Tree Swallows from western North America migrate west of the Rocky Mountains to winter in western Mexico and Central America. Its range extends into north-central Alaska and to the tree line in Canada. Feeds on many flies, beetles, winged ants, and others.

Overview; ID info; Life History; Maps; Sounds; Range Map; Sightings Map; Map Generated from eBird Observations (Year-Round, 2018-2023).

Check out recent bird sightings and report your own. I read in my bird book that the tree swallow migration continues until the end of May. Our largest swallows, Purple Martins perform aerial acrobatics to snap up flying insects.

Individually Tracked Bird (High Precision) Individually Tracked Bird (Low Precision) Gap in Tracking Data. They’ve been over by the pond where island kids are doing a one-room schoolhouse during the pandemic, so they’ve had a front row seat to some dizzying acrobatics.

Conservation Statistics.


The breeding (triangles) and wintering (females: circles; males: diamonds) locations of tree swallows from populations in (A) Western and Central flyways (B) Eastern flyway.

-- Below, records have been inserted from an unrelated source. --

(** * CIVIC-OS: audit gate, falsifier engine, metrics and signed memory

    A shallow embedding of the Python sources under [src/civic_os]
    ([metrics.py], [falsifier_engine.py], [audit_gate.py], [signed_memory.py],
    [orchestrator.py]), the properties the specification states about them,
    and further properties of the code.

    Python values are a small universe [pyval]; a [str] is carried by its
    UTF-8 bytes; a [float] is a binary64 primitive float; a [dict] is an
    association list in insertion order.  Exceptions are explicit: a function
    that can raise returns in the [res] monad. *)

From Stdlib Require Import ZArith List String Ascii Bool Lia Floats.
From Stdlib Require Import Numbers.DecimalString.
From Stdlib Require Import Permutation.
From Stdlib Require DecimalFacts DecimalPos.
Import ListNotations.

Set Warnings "-inexact-float,-register-all".
Open Scope string_scope.
Open Scope list_scope.

(* ================================================================= *)
(** ** Python values *)

Module Py.

(** A [dict] with [str] keys, in insertion order. *)
Definition dict (V : Type) : Type := list (string * V).

Inductive pyval : Type :=
| PNone
| PBool (b : bool)
| PInt (z : Z)
| PFloat (f : float)
| PStr (s : string)
| PList (l : list pyval)
| PDict (d : dict pyval).

(** The exceptions the modelled code can raise. *)
Inductive exn : Type :=
| AttributeError (attr : string)
| JSONDecodeError
| UnicodeEncodeError
| UnicodeDecodeError.

Inductive res (A : Type) : Type :=
| Ok (a : A)
| Raise (e : exn).
Arguments Ok {A} a.
Arguments Raise {A} e.

Definition bind {A B} (m : res A) (k : A -> res B) : res B :=
  match m with
  | Ok a => k a
  | Raise e => Raise e
  end.

(** The text conversions of the interpreter that are taken as given:
    [repr(f)] of a finite float (used by [json.dumps] and [str]), [float(s)]
    and [int(s)] on a [str] ([None] when they raise), and the [repr] of a
    list or a dict. *)
Class PyText : Type := {
  float_repr : float -> string;
  float_of_str : string -> option float;
  int_of_str : string -> option Z;
  container_repr : pyval -> string
}.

The breeding season for swallows lasts from March through September.

” Read more of Dr. .

Spring 2023 Maps.
March 16 - 31: Peak waterfowl migration, with huge numbers of ducks.
Most Tree Swallows move to large marshes soon after nesting.

Nicknamed an “avian ballet,” the annual tree swallow migration takes place from late summer to early fall.

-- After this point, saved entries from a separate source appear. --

(** ** The monad of the handler's [try] blocks *)

Definition M (A : Type) : Type := world -> (exn + A) * world.

Definition ret {A} (a : A) : M A := fun w => (inr a, w).

Definition bind {A B} (c : M A) (k : A -> M B) : M B :=
  fun w =>
    match c w with
    | (inr a, w') => k a w'
    | (inl e, w') => (inl e, w')
    end.

Definition throw {A} (e : exn) : M A := fun w => (inl e, w).

Definition try_catch {A} (c : M A) (h : exn -> M A) : M A :=
  fun w =>
    match c w with
    | (inr a, w') => (inr a, w')
    | (inl e, w') => h e w'
    end.

Declare Scope js_scope.
Delimit Scope js_scope with js.
Notation "x <- c ;; k" := (bind c (fun x => k))
  (at level 100, c at next level, right associativity) : js_scope.
Notation "c ;; k" := (bind c (fun _ => k))
  (at level 100, right associativity) : js_scope.
Notation "' p <- c ;; k" := (bind c (fun x => let p := x in k))
  (at level 100, p pattern, c at next level, right associativity) : js_scope.
Notation "'try' c 'catch' h" := (try_catch c h)
  (at level 100, c at next level, h at next level) : js_scope.
Open Scope js_scope.

(** The [TypeError] of reading property [prop] of [undefined]. *)
Definition undefined_read (prop : string) : exn :=
  Error ("Cannot read properties of undefined (reading '" ++ prop ++ "')").

(** Reading property [prop] of a value that may be [undefined]. *)
Definition read {A} (o : option A) (prop : string) : M A :=
  match o with
  | Some a => ret a
  | None => throw (undefined_read prop)
  end.

(** [fetch(url, { headers })]: the call is recorded and answered by the
    upstream. *)
Definition fetch (e : env) (url : string) (hdrs : list (string * string))
  : M (N * string * (string + payload)) :=
  fun w =>
    let w' := {| cache := cache w; fetched := (fetched w ++ [url])%list |} in
    match upstream e url hdrs with
    | Rejected m => (inl (Error m), w')
    | Responded st txt parsed => (inr (st, txt, parsed), w')
    end.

Christine in Morgan Hill, CA: “ [Barn] Swallow looked a little thin. Abundance of this Species. Robinson, W.

. Finding the swallows requires sharp. Using 43 years (1975−2017) of data from a box-nesting population of tree swallows (Tachycineta bicolor), we identified reduced. Hochachka, L. Johnston, M.

Although the mechanisms behind these declines have proved difficult to identify, emerging methods for studying migration staging areas could provide new insights.

. .

Discover more birding hot spots to add to your bucket list.



Discover more birding hot spots to add to your bucket list.

Scientific Name: Tachycineta bicolor.